The following describes features of the blade 12 of this embodiment. The blade 12 has an intermediate part between a part at the inside diameter side and a part at the outside diameter side of the blade 12. The mounting angle of this intermediate part is equal to or larger than the mounting angle of the inside diameter side part, and larger than the mounting angle of the outside diameter side part. The above-described inside diameter side part is, for example, a part corresponding to the virtual circular arc A1. The above-described outside diameter side part is, for example, a part corresponding to the virtual circular arc A3. The above-described intermediate part is, for example, a part corresponding to the virtual circular arc A2.

For example, the mounting angle of the part corresponding to the virtual circular arc A1 of the blade 12 is referred to as a first angle. Furthermore, for example, the mounting angle of the part corresponding to the virtual circular arc A2 of the blade 12 is referred to as a second angle. Furthermore, for example, the mounting angle of the part corresponding to the virtual circular arc A3 of the blade 12 is referred to as a third angle. At this time, the blade 12 of this embodiment satisfies a following formula.
First angle≤Second angle, and Second angle>Third angle  (Formula 1)

The intermediate part that satisfies the above-described (Formula 1) is not limited to the position of the virtual circular arc A2 in FIG. 3B. The intermediate part that satisfies the above-described (Formula 1), for example, may be disposed at any position between the virtual circular arc A1 and the virtual circular arc A3. The intermediate part that satisfies the above-described (Formula 1) may be disposed at approximately an intermediate position between the base portion 12a and the outside-diameter-side end portion 12b of the blade 12. Alternatively, the intermediate part that satisfies the above-described (Formula 1) may be disposed at a position displaced inside in a radial direction with respect to the intermediate position between the base portion 12a and the outside-diameter-side end portion 12b of the blade 12. Alternatively, the intermediate part that satisfies the above-described (Formula 1) may be disposed at a position displaced outside in the radial direction with respect to the intermediate position between the base portion 12a and the outside-diameter-side end portion 12b of the blade 12. The intermediate part that satisfies the above-described (Formula 1) is preferred to be positioned outside in the radial direction of the intermediate position between the base portion 12a and the outside-diameter-side end portion 12b of the blade 12.

According to the above-described configuration, the mounting angle of the intermediate part between the inside diameter side part and the outside diameter side part of the blade 12 is large. This can increase a proportion of an amount of work of the impeller 3 with respect to the power consumption. Accordingly, this can reduce the power consumption while maintaining the cooling performance equal to that of the conventional one.

The following describes further features of the blade 12 of this embodiment. As illustrated in FIG. 3B, the blade 12 includes a rear edge 12c having a curved-line cutout shape.

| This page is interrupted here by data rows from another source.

Lemma only_opt_in_refl token d : only_opt_in token d d.
Proof. split_and!; [done|done|done|]. exists id. by rewrite list_fmap_id. Qed.

Lemma activated_only id mb d : only_opt_in (mb_Token mb) d (activated id mb d).
Proof.
  assert (H : forall a b c, only_opt_in (mb_Token mb) d (match UpdateMailboxChecks (mb_Token mb) a b c d with Ok d' => d' | Err _ => d end)).
  { intros a b c. destruct (UpdateMailboxChecks _ _ _ _ d) as [d'|] eqn:E; [|apply only_opt_in_refl].
    unfold UpdateMailboxChecks in E. case_if_in E; [done|]. injection E as <-. split_and!; [done|done|done|].
    eexists. split; [reflexivity|]. intros m. cbn beta. destruct (String.eqb_spec (mb_Token m) (mb_Token mb)); by split_and!. }
  unfold activated. cbv zeta. repeat (case_if; [apply H|]). apply only_opt_in_refl.
Qed.

Lemma find_update {A} (p q : A -> bool) (f : A -> A) l :
  (forall x, p (f x) = p x) -> List.find p (update_where q f l) = (fun x => if q x then f x else x) <$> List.find p l.
Proof.
  intros Hf. unfold update_where. induction l as [|x l IH]; [done|]. cbn.
  replace (p (if q x then f x else x)) with (p x) by (by destruct (q x)). by destruct (p x).
Qed.

Definition flags_kept (mb mb' : Mailbox) : Prop :=
  (mb_CheckDomainAge mb = true -> mb_CheckDomainAge mb' = true)
  /\ (mb_CheckDomainBlocklist mb = true -> mb_CheckDomainBlocklist mb' = true)
  /\ (mb_CheckBrokenLinks mb = true -> mb_CheckBrokenLinks mb' = true).

Lemma activated_kept id token mb d :
  GetMailboxByToken token d = Ok mb ->
  exists mb', GetMailboxByToken token (activated id mb d) = Ok mb' /\ flags_kept mb mb'.
Proof.
  intros Hg. pose proof Hg as Hg'. apply GetMailboxByToken_token in Hg' as [Ht _].
  assert (H : forall a b c, (mb_CheckDomainAge mb = true -> a = true) -> (mb_CheckDomainBlocklist mb = true -> b = true) ->
    (mb_CheckBrokenLinks mb = true -> c = true) -> exists mb',
    GetMailboxByToken token (match UpdateMailboxChecks (mb_Token mb) a b c d with Ok d' => d' | Err _ => d end) = Ok mb' /\ flags_kept mb mb').
  { intros a b c Ha Hb Hc. destruct (UpdateMailboxChecks _ _ _ _ d) as [d'|] eqn:E; [|by exists mb].
    unfold UpdateMailboxChecks in E. case_if_in E; [done|]. injection E as <-.
    unfold GetMailboxByToken, query_row in *. cbn [mailboxes set_mailboxes]. rewrite find_update by done.
    destruct (List.find _ _) as [x|]; [|done]. injection Hg as ->. cbn [fmap option_fmap option_map]. rewrite String.eqb_refl.
    eexists. by split. }
  unfold activated. cbv zeta. repeat (case_if; [by apply H|]). by exists mb.
Qed.

(** C15: the analyzer looks up names and opens connections on behalf of a visitor only in answer to
    a POST request that the limit of the visitor's address let through and that names the token of an existing
    mailbox; a recheck only for a check that offers one, and a reanalysis only for a message
    of that mailbox, with the checks chosen for it and never in the simulator mode. The answer is that of the
    engine, and nothing is stored except, with activate=1, a check chosen in addition. *)
Theorem analysis_on_behalf_of_mailbox now r lim d lim' :
  (forall activate body res d', recheckAPI s w now r activate body lim d = (Shown res, lim', d') ->
     passed "recheck:" (now 0%nat) r lim lim'
     /\ exists token rest mb mb' b, SplitN2 (TrimPrefix (rq_Path r) "/api/recheck/") "/" = [token; rest]
          /\ GetMailboxByToken token d = Ok mb /\ body = Some b /\ Recheckable (rb_CheckID b) = true
          /\ engine_recheck w (web_options (ws_cfg s)) (now 1%nat) (rb_CheckID b) (rb_Input b) = Some res
          /\ only_opt_in token d d' /\ GetMailboxByToken token d' = Ok mb' /\ flags_kept mb mb' /\ (activate <> "1" -> d' = d))
  /\ (forall body res, simulateRecheckAPI s w now r body lim d = (Shown res, lim') ->
     passed "recheck:" (now 0%nat) r lim lim'
     /\ exists mb b, GetMailboxByToken (TrimPrefix (rq_Path r) "/api/simulate/recheck/") d = Ok mb
          /\ body = Some b /\ Recheckable (rb_CheckID b) = true
          /\ engine_recheck w (web_options (ws_cfg s)) (now 1%nat) (rb_CheckID b) (rb_Input b) = Some res)
  /\ (forall body res, simulateAPI s w now r body lim d = (Shown res, lim') ->
     passed "simulate:" (now 0%nat) r lim lim'
     /\ exists mb b, body = Some b /\ GetMailboxByToken (sb_Token b) d = Ok mb
          /\ res = Analyze w (web_options (ws_cfg s)) (simulated_input (sb_Source b)) (now 1%nat))
  /\ (forall body res, reanalyzeAPI s w reverify now r body lim d = (Some (Shown res), lim') ->
     passed "recheck:" (now 0%nat) r lim lim'
     /\ exists token msgRef mb b m, SplitN2 (TrimPrefix (rq_Path r) "/api/reanalyze/") "/" = [token; msgRef]
          /\ GetMailboxByToken token d = Ok mb /\ body = Some b
          /\ owned d token m /\ messageReference token (m_ID m) = msgRef
          /\ reverified reverify mb b = Some (ra_RawSource res)
          /\ ra_Report res = Analyze w (web_options (ws_cfg s)) (reanalysis_input s (now 1%nat) mb b (ra_RawSource res)) (now 2%nat)).
Proof.
  split_and!; intros *; [|apply simulateRecheckAPI_shown|apply simulateAPI_shown|apply reanalyzeAPI_shown].
  intros (Hp & token & rest & mb & b & H1 & H2 & H3 & H4 & H5 & ->)%recheckAPI_shown. split; [done|].
  pose proof H2 as Ht. apply GetMailboxByToken_token in Ht as [Ht _].
  exists token, rest, mb. destruct (String.eqb_spec activate "1") as [->|].
  - destruct (activated_kept (rb_CheckID b) token mb d H2) as (mb' & Hm & Hf). exists mb', b. split_and!; try done.
    rewrite <- Ht. apply activated_only.
  - exists mb, b. split_and!; try done. apply only_opt_in_refl.
Qed.
(* ===== verification/ReportPage.v ===== *)
(** * From the analysis to the page

    A report that Analyze produced and SaveReport stored is what the report page
    shows, with no finding and no link left out: the composition of Analyze, Store,
    Views and WebPages. *)

From S2P Require Import Prelude F64 GoStrings GoTime GoNet Model Score Ipt RateLimit Store SealedBox Ingest Config WebRequest WebApi.
From S2P Require Import GoSort Regex Spf Checks Dkim MailHeaders Body Content Blocklists DomainChecks SpamFilters Enrich Runner Analyze Reports.
From S2P Require Import Views Lang WebPages.

Local Open Scope string_scope.
Local Open Scope list_scope.
Local Open Scope Z_scope.

(** ** Categories *)

Lemma checkCategory_known id : one_of (checkCategory id) group_order = true /\ TrimSpace (checkCategory id) = checkCategory id.
Proof. unfold checkCategory. repeat (case_if; [done|]). done. Qed.

Lemma enrich_category ctx c : c_Category (enrichCheckResult ctx c) = checkCategory (c_ID c).
Proof. unfold enrichCheckResult, enrich_verdict. cbv zeta. destruct (String.eqb (c_Status c) "na"); done. Qed.

Definition known_category (c : CheckResult) : Prop := one_of (group_category c) group_order = true.

Lemma enrich_known ctx c : known_category (enrichCheckResult ctx c).
Proof.
  unfold known_category, group_category. rewrite enrich_category. destruct (checkCategory_known (c_ID c)) as [H ->]. by case_if.
Qed.

Lemma Analyze_known w opts inp now : Forall known_category (r_Checks (Analyze w opts inp now)).
Proof.
  destruct (Analyze_cases w opts inp now) as [[e ->]|(h & b & f & ->)].
  - by repeat constructor.
  - change (r_Checks _) with (all_checks w opts inp now h b f). unfold all_checks. apply Forall_fmap, Forall_forall.
    intros c _. apply enrich_known.
Qed.

Lemma Analyze_message w opts inp now : r_MessageID (Analyze w opts inp now) = m_ID (in_Message inp).
Proof. by destruct (Analyze_cases w opts inp now) as [[e ->]|(h & b & f & ->)]. Qed.

(** ** What the page takes from the database *)

Lemma listed_report id limit d x rep :
  x ∈ ListMessagesWithReports id limit d -> mwr_Report x = Some rep -> GetReportByMessageID (m_ID (mwr_Message x)) d = Ok rep.
Proof.
  unfold ListMessagesWithReports. intros (m & -> & _)%list_elem_of_fmap. cbn. unfold GetReportByMessageID, find_report, query_row.
  destruct (List.find _ _) as [row|]; [|done]. intros E. by injection E as <-.
Qed.

Section Page.
Context {C : Crypto} (lang : request -> string).
Context (views : string -> option (string * string)) (Hostname : string -> option string).

Lemma reportPage_shows r msg d v :
  reportPage lang views Hostname r msg d = Some (Shown v) ->
  exists rep, GetReportByMessageID (m_ID (rv_Message v)) d = Ok rep
    /\ rv_Report v = set_checks rep (sortChecks (r_Checks rep))
    /\ rv_CheckGroups v = groupReportChecks (sortChecks (r_Checks rep)) (lang r)
    /\ rv_LinkGroups v = groupLinksByDomain Hostname (r_Links rep)
    /\ rv_Statuses v = statuses_of (sortChecks (r_Checks rep)).
Proof.
  unfold reportPage. case_if; [done|]. destruct (path_token "/report/" r) as [token|]; [|done].
  destruct (GetMailboxByToken token d) as [mb|]; [|done].
  destruct (select_report _ _ _) as [[m [rep|]]|] eqn:Hs; [|done|done]. apply select_report_in in Hs.
  pose proof (listed_report _ _ _ _ rep Hs eq_refl) as Hr. cbn in Hr.
  destruct (if Encrypted m then _ else _) as [[p h]|]; [|done]. intros E. injection E as <-. by exists rep.
Qed.

(** ** The counters of the page *)

Definition with_status (st : string) (l : list CheckResult) : Z := Z.of_nat (List.length (List.filter (fun c => String.eqb (c_Status c) st) l)).

Lemma statuses_fold l (m : gmap string Z) st :
  default 0 (fold_left (fun m c => <[c_Status c := default 0 (m !! c_Status c) + 1]> m) l m !! st) = default 0 (m !! st) + with_status st l.
Proof.
  revert m. induction l as [|c l IH]; intros m; cbn [fold_left]; [unfold with_status; cbn; lia|].
  rewrite IH. unfold with_status. cbn [List.filter]. destruct (String.eqb_spec (c_Status c) st) as [->|Hne].
  - rewrite lookup_insert_eq. cbn [List.length from_option]. unfold id. lia.
  - by rewrite lookup_insert_ne.
Qed.

Lemma statuses_spec l st : default 0 (statuses_of l !! st) = with_status st l.
Proof.
  unfold statuses_of. rewrite statuses_fold.
  assert (H : default 0 (({["pass" := 0; "warn" := 0; "fail" := 0; "info" := 0]} : gmap string Z) !! st) = 0); [|lia].
  rewrite !lookup_insert, lookup_singleton. repeat case_decide; done.
Qed.

Lemma with_status_perm st l l' : l ≡ₚ l' -> with_status st l = with_status st l'.
Proof. intros H. unfold with_status. f_equal. apply Permutation_length. by apply lfilter_Permutation. Qed.

(** ** Nothing is left out *)


End Page.

(** The sample report, stored for a message of the sample mailbox. *)
Definition page_message : Message := mkMessage 1 1 "bounce@a.example" "tok@inbox.example" "192.0.2.7" "mail.a.example" 0 "raw" "" "" 3 "".

Definition page_input : Input := mkInput page_message "inbox.example" false false false false.

Definition page_report : AnalysisReport := Analyze sample_world sample_options page_input sample_now.

Definition page_request : request := mkRequest "GET" "192.0.2.1:4000" false "mx.example" (fun _ => "") "/report/tok" "" "".

Definition page_views (raw : string) : option (string * string) := Some (raw, "").

Definition page_shown : bool :=
  match SaveReport 130 page_report sample_db with
  | Ok (_, d') =>
      match @reportPage toy_crypto (fun _ => "en") page_views (fun _ => None) page_request "" d' with
      | Some (Shown v) => m_ID (rv_Message v) =? 1
      | _ => false
      end
  | Err _ => false
  end.

Lemma page_shown_true : page_shown = true.
Proof. vm_compute. reflexivity. Qed.


(** A check that does not apply is ranked like a failed one: the table of ranks has no entry for its status. *)
Example not_applicable_sorts_as_failed :
  let check name status := mkCheck name name status fzero "" "" ∅ "" "" [] "" "" "" "" "" "" "" in
  c_ID <$> sortChecks [check "b" "fail"; check "c" "warn"; check "a" "na"; check "d" "pass"] = ["a"; "b"; "c"; "d"].
Proof. vm_compute. reflexivity. Qed.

The cutout shape of the rear edge 12c of the blade 12 is formed by cutting out the rear edge 12c in the rotation direction RD so as to satisfy a condition of length of the chord of the intermediate part, which is described below.

A virtual line C indicated by a dashed line in FIG. 3B illustrates an outline of a rear edge of the blade 12 when the above-described cutout shape is not formed. The rear edge 12c of the blade 12 of this embodiment has a curved shape such that the rear edge 12c gradually separates from the virtual line C, from a side of the base portion 12a of the blade 12, from the inside diameter side to the outside diameter side. An inflection point of the above-described curved shape is preferred to be arranged at the position displaced outside in the radial direction with respect to the intermediate position between the base portion 12a and the outside-diameter-side end portion 12b of the blade 12.

Here, the intermediate part between the inside diameter side part and the outside diameter side part of the blade 12 includes a part where the length of the chord is 80% or less than the length of the chord at the outside diameter side part. The intermediate part between the inside diameter side part and the outside diameter side part of the blade 12 is more preferred to include a part where the length of the chord is 72% to 75% of the length of the chord at the outside diameter side part.

For example, the length of the chord at the position of the virtual circular arc A1 is referred to as a first chord length, the length of the chord at the position of the virtual circular arc A2 is referred to as a second chord length, and the length of the chord at the position of the virtual circular arc A3 is referred to as a third chord length. At this time, this embodiment satisfies a following Formula 2. And, the second chord length is 80% or less than the third chord length, and is preferred to be 72% to 75% of the third chord length.
First chord length≤Second chord length<Third chord length  (Formula 2)

According to the above-described configuration, the rear edge 12c of the blade 12 has the cutout shape. Furthermore, the length of the chord of the intermediate part between the inside diameter side part and the outside diameter side part of the blade 12 is smaller than that of the conventional one. This configuration enhances rotation efficiency of the impeller 3, and contributes to the increase of the proportion of the amount of work with respect to the power consumption.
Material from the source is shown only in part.